Work to complete – Print word for word the first line of the records below and every following line through the one containing "which keeps holds"; print nothing else.

Segment Start: Data

(* ===== verification/OrderStore.v ===== *)
(** The order tables of the memory store.

    Models [src/core/production_map/catalog/memory_store.rs] (saving and deleting
    maps, queue sequences) and [put_order_control_state] of [memory_store.rs],
    which keeps holds and early closures.  A write returns the store it left
    behind together with its outcome, since an error after a write keeps it. *)
From S2P Require Import Prelude RustStr F64 Errors Identity QueueState OrderLayout MapDefinition Formula Compiler Bfs Chain Projection Scheduler Json Progress WipRoute Lifecycle StageExecution OrderRefresh.

Record OrderFreezeAuditRecord := {
  audit_order_id : string;
  audit_request : OrderFreezeRequest;
  audit_actor : QueueActionActor;
  audit_occurred_at_unix : Z;
}.

(** [OrderControlRecord::active]. *)
Definition OrderControlRecord_active (order_id : string) : OrderControlRecord := {|
  control_order_id := trim order_id;
  control_stage_node_id := "";
  control_state := OrderControl.Active;
  control_actor := {| actor_role := ""; actor_ref := ""; actor_display_name := "" |};
  control_requested_at_unix := 0;
  control_frozen_at_unix := None;
  control_freeze_request := None;
  control_early_close := None |}.

#[global] Instance FreezeRequestStatus_eq_dec : EqDecision FreezeRequestStatus.t.
Proof. solve_decision. Defined.
#[global] Instance QueueActionActor_eq_dec : EqDecision QueueActionActor.
Proof. solve_decision. Defined.
#[global] Instance OrderEarlyClose_eq_dec : EqDecision OrderEarlyClose.
Proof. solve_decision. Defined.

Section tables.
Context `{J : Json} `{C : !RouteCodec} `{R : !ReportCodec}.

(** The tables of [order_store] with the sequences and the freeze audit. *)
Record order_tables := {
  os_orders :> order_store;
  os_sequences : gmap string (list string);
  os_freeze_requests : gmap string OrderFreezeAuditRecord;
}.
#[global] Instance order_tables_rebuild : Rebuild order_tables := λ r, {|
  os_orders := os_orders r; os_sequences := os_sequences r;
  os_freeze_requests := os_freeze_requests r |}.

Definition with_maps (maps : gmap string ProductionMapDefinition) (s : order_tables) : order_tables :=
  s <| os_orders := (os_orders s) <| st_maps := maps |> |>.
Definition with_lifecycles (lifecycles : gmap string ProductionOrderLifecycleRecord)
    (s : order_tables) : order_tables :=
  s <| os_orders := (os_orders s) <| st_lifecycles := lifecycles |> |>.
Definition with_controls (controls : gmap string OrderControlRecord) (s : order_tables) : order_tables :=
  s <| os_orders := (os_orders s) <| st_order_controls := controls |> |>.

(** * Maps (catalog/memory_store.rs) *)

(** Another map already has the order number; [same] compares the ids. *)
Definition duplicate_order_number (same : string → string → bool)
    (maps : gmap string ProductionMapDefinition) (map : ProductionMapDefinition) : bool :=
  negb (blank (map_order_number map)) &&
  existsb (λ existing,
    (trim (map_order_number existing) =s trim (map_order_number map)) &&
    negb (same (map_id existing) (map_id map))) (btree_values maps).

Definition same_trimmed_id (a b : string) : bool := trim a =s trim b.

(** [lifecycles.entry(id).or_insert_with(released)]. *)
Definition ensure_lifecycle (map : ProductionMapDefinition)
    (lifecycles : gmap string ProductionOrderLifecycleRecord)
  : gmap string ProductionOrderLifecycleRecord :=
  let order_id := trim (map_id map) in
  match lifecycles !! order_id with
  | Some _ => lifecycles
  | None => <[order_id := released order_id]> lifecycles
  end.

Definition insert_map (map : ProductionMapDefinition) (maps : gmap string ProductionMapDefinition)
  : gmap string ProductionMapDefinition := <[map_id map := map]> maps.

Definition put_map (map : ProductionMapDefinition) (s : order_tables) : order_tables * pm_result unit :=
  match (_ ← reject_order_number_immutable (st_maps s) map;
         check (duplicate_order_number same_trimmed_id (st_maps s) map) DuplicateOrderNumber) with
  | Err e => (s, Err e)
  | Ok _ =>
      (with_lifecycles (ensure_lifecycle map (st_lifecycles s))
         (with_maps (insert_map map (st_maps s)) s), Ok tt)
  end.

(** The batch is checked against the stored maps before any of it is stored. *)
Definition put_maps_batch (maps : list ProductionMapDefinition) (s : order_tables)
  : order_tables * pm_result unit :=
  match for_each (λ map _,
          _ ← reject_order_number_immutable (st_maps s) map;
          check (duplicate_order_number same_trimmed_id (st_maps s) map) DuplicateOrderNumber)
          maps tt with
  | Err e => (s, Err e)
  | Ok _ =>
      (with_lifecycles (foldl (λ lifecycles map, ensure_lifecycle map lifecycles) (st_lifecycles s) maps)
         (with_maps (foldl (λ stored map, insert_map map stored) (st_maps s) maps) s), Ok tt)
  end.

(** One map of an atomic save, checked against the maps saved before it. *)
Definition save_map (map : ProductionMapDefinition) (maps : gmap string ProductionMapDefinition)
  : pm_result (gmap string ProductionMapDefinition) :=
  _ ← reject_order_number_immutable maps map;
  _ ← check (duplicate_order_number String.eqb maps map) DuplicateOrderNumber;
  Ok (insert_map map maps).

Definition put_maps_with_sequences (maps : list ProductionMapDefinition)
    (expected_sequences sequences : gmap string (list string)) (s : order_tables)
  : order_tables * pm_result unit :=
  match (_ ← check (negb (forallb (λ a, is_ok (ApparatusId_new a)) (btree_keys sequences))) StoreFailed;
         _ ← check (existsb (λ entry : string * list string,
                      negb (bool_decide (default [] (os_sequences s !! entry.1) = entry.2)))
                      (btree_entries expected_sequences)) QueueReorderConflict;
         for_each save_map maps (st_maps s)) with
  | Err e => (s, Err e)
  | Ok next_maps => ((with_maps next_maps s) <| os_sequences := sequences ∪ os_sequences s |>, Ok tt)
  end.

Definition delete_map (id : string) (s : order_tables) : order_tables * pm_result unit :=
  let id := trim id in
  if is_some_and (st_order_controls s !! id) (λ record, is_some (control_early_close record))
  then (s, Err (OrderDeleteBlocked [OrderDeleteBlocker_new "early_close_history"
         "Erta yopilgan buyurtmaning sababi va tarixini o‘chirib bo‘lmaydi"]))
  else
    let orders := (os_orders s) <| st_maps := delete id (st_maps s) |>
                                <| st_lifecycles := delete id (st_lifecycles s) |>
                                <| st_queue_states := (λ states : gmap string string, delete id states) <$> st_queue_states s |>
                                <| st_order_controls := delete id (st_order_controls s) |> in
    (s <| os_orders := orders |>
       <| os_sequences := List.filter (λ order_id, trim order_id <>s id) <$> os_sequences s |>, Ok tt).

Definition production_order_lifecycles (order_ids : list string) (s : order_tables)
  : gmap string ProductionOrderLifecycleRecord :=
  let requested := List.filter (λ id, negb (is_empty id)) (trim <$> order_ids) in
  filter (λ entry : string * ProductionOrderLifecycleRecord, requested = [] ∨ entry.1 ∈ requested)
    (st_lifecycles s).

(** * Sequences *)

Definition apparatus_sequences (s : order_tables) : pm_result (gmap string (list string)) :=
  read_rows (btree_entries (os_sequences s)) ∅.

Definition put_apparatus_sequence (apparatus : string) (order_ids : list string) (s : order_tables)
  : order_tables * pm_result unit :=
  match ApparatusId_new (trim apparatus) with
  | Err _ => (s, Err StoreFailed)
  | Ok id => (s <| os_sequences := <[apparatus_id_str id := order_ids]> (os_sequences s) |>, Ok tt)
  end.

(** * Holds and early closures (memory_store.rs) *)

Definition occurred_at (request : OrderFreezeRequest) : Z :=
  if bool_decide (freeze_status request = FreezeRequestStatus.Pending)
  then freeze_requested_at_unix request else freeze_transitioned_at_unix request.

Definition audit (request_id : string) (request : OrderFreezeRequest) (record : OrderControlRecord)
    (s : order_tables) : order_tables :=
  s <| os_freeze_requests :=
       <[request_id +:+ ":" +:+ FreezeRequestStatus.as_str (freeze_status request) :=
           {| audit_order_id := control_order_id record; audit_request := request;
              audit_actor := control_actor record; audit_occurred_at_unix := occurred_at request |}]>
         (os_freeze_requests s) |>.

(** [refresh_production_order_lifecycles] on the tables. *)
Definition refresh (order_ids : list string) (s : order_tables) : order_tables * run_result unit :=
  let '(orders, r) := refresh_production_order_lifecycles order_ids (os_orders s) in
  (s <| os_orders := orders |>, r).

Definition put_stage_control (record : OrderControlRecord) (s : order_tables)
  : order_tables * run_result unit :=
  match (request ← ok_or (control_freeze_request record) OrderFreezeTargetNotFound;
         let apparatus := trim (freeze_target_apparatus request) in
         _ ← check (is_empty apparatus) OrderFreezeTargetNotFound;
         _ ← check (is_some (control_early_close record)) OrderControlActionNotAllowed;
         Ok (request, apparatus)) with
  | Err e => (s, Err (Fail e))
  | Ok (request, apparatus) =>
      let s := s <| os_orders := (os_orders s) <| st_stage_order_controls :=
                 <[(control_order_id record, apparatus, control_stage_node_id record) := record]>
                   (st_stage_order_controls s) |> |> in
      refresh [control_order_id record] (audit (freeze_request_id request) request record s)
  end.

(** What a recorded early closure requires of the next record. *)
Definition check_early_close (previous : option OrderControlRecord) (record : OrderControlRecord)
  : pm_result unit :=
  match (p ← previous; control_early_close p) with
  | None => Ok tt
  | Some close =>
      next ← ok_or (control_early_close record) OrderControlActionNotAllowed;
      check ((close_comment close <>s close_comment next) ||
             negb (bool_decide (close_actor close = close_actor next)) ||
             negb (close_requested_at_unix close =? close_requested_at_unix next)%Z ||
             (is_some (close_closed_at_unix close) && negb (bool_decide (close = next))) ||
             bool_decide (control_state record = OrderControl.Active)) OrderControlActionNotAllowed
  end.

(** An early closure that has taken effect cancels the order. *)
Definition cancel_lifecycle (closed_at : Z) (lifecycle : ProductionOrderLifecycleRecord)
  : run_result ProductionOrderLifecycleRecord :=
  if LifecycleStatus.eqb (lc_status lifecycle) LifecycleStatus.Cancelled then Ok lifecycle
  else
    version ← add64 (lc_lifecycle_version lifecycle) 1;
    Ok (lifecycle <| lc_status := LifecycleStatus.Cancelled |>
                  <| lc_lifecycle_version := version |>
                  <| lc_lifecycle_changed_at_unix := closed_at |>
                  <| lc_closed_at_unix := Some closed_at |>
                  <| lc_completion_outcome := "with_issue" |>).

Definition cancel_order (id : string) (closed_at : Z) (s : order_tables) : run_result order_tables :=
  match st_lifecycles s !! id with
  | None => Ok s
  | Some lifecycle =>
      lifecycle ← cancel_lifecycle closed_at lifecycle;
      Ok (with_lifecycles (<[id := lifecycle]> (st_lifecycles s)) s)
  end.

(** [sequence.retain(|id| id != order_id)] on every sequence. *)
Definition drop_order (order_id : string) (s : order_tables) : order_tables :=
  s <| os_sequences := List.filter (λ order, order <>s order_id) <$> os_sequences s |>.

Definition apply_early_close (record : OrderControlRecord) (s : order_tables)
  : run_result order_tables :=
  match (close ← control_early_close record; close_closed_at_unix close) with
  | None => Ok s
  | Some closed_at =>
      s ← cancel_order (trim (control_order_id record)) closed_at s;
      Ok (drop_order (control_order_id record) s)
  end.

Definition put_order_control (record : OrderControlRecord) (s : order_tables)
  : order_tables * run_result unit :=
  let id := trim (control_order_id record) in
  let checked : run_result order_tables :=
    (_ ← lift (check_early_close (st_order_controls s !! id) record); apply_early_close record s) in
  match checked with
  | Err e => (s, Err e)
  | Ok closed =>
      let s := with_controls (<[id := record]> (st_order_controls closed)) closed in
      let s := match control_freeze_request record with
               | None => s
               | Some request =>
                   let request_id := trim (freeze_request_id request) in
                   if is_empty request_id then s else audit request_id request record s
               end in
      refresh [control_order_id record] s
  end.

Definition put_order_control_state (record : OrderControlRecord) (s : order_tables)
  : order_tables * run_result unit :=
  if blank (control_stage_node_id record) then put_order_control record s
  else put_stage_control record s.
End tables.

Segment End: Data

Output of the task –
(* ===== verification/OrderStore.v ===== *)
(** The order tables of the memory store.

    Models [src/core/production_map/catalog/memory_store.rs] (saving and deleting
    maps, queue sequences) and [put_order_control_state] of [memory_store.rs],
    which keeps holds and early closures.  A write returns the store it left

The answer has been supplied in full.